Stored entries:
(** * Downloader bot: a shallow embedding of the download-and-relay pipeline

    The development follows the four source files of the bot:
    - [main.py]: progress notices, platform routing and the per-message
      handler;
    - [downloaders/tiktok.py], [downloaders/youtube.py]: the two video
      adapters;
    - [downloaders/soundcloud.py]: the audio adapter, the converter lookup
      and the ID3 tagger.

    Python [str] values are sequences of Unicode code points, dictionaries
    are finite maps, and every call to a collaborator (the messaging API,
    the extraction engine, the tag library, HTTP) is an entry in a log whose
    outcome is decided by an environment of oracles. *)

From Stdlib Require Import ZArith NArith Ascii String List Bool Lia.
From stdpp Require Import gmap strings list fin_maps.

TO DO: No lines before the one containing "From Stdlib Require" belong in the answer; write out that line and each one after it exactly, through the end of the records.

ANSWER SPACE:
From Stdlib Require Import ZArith NArith Ascii String List Bool Lia.
From stdpp Require Import gmap strings list fin_maps.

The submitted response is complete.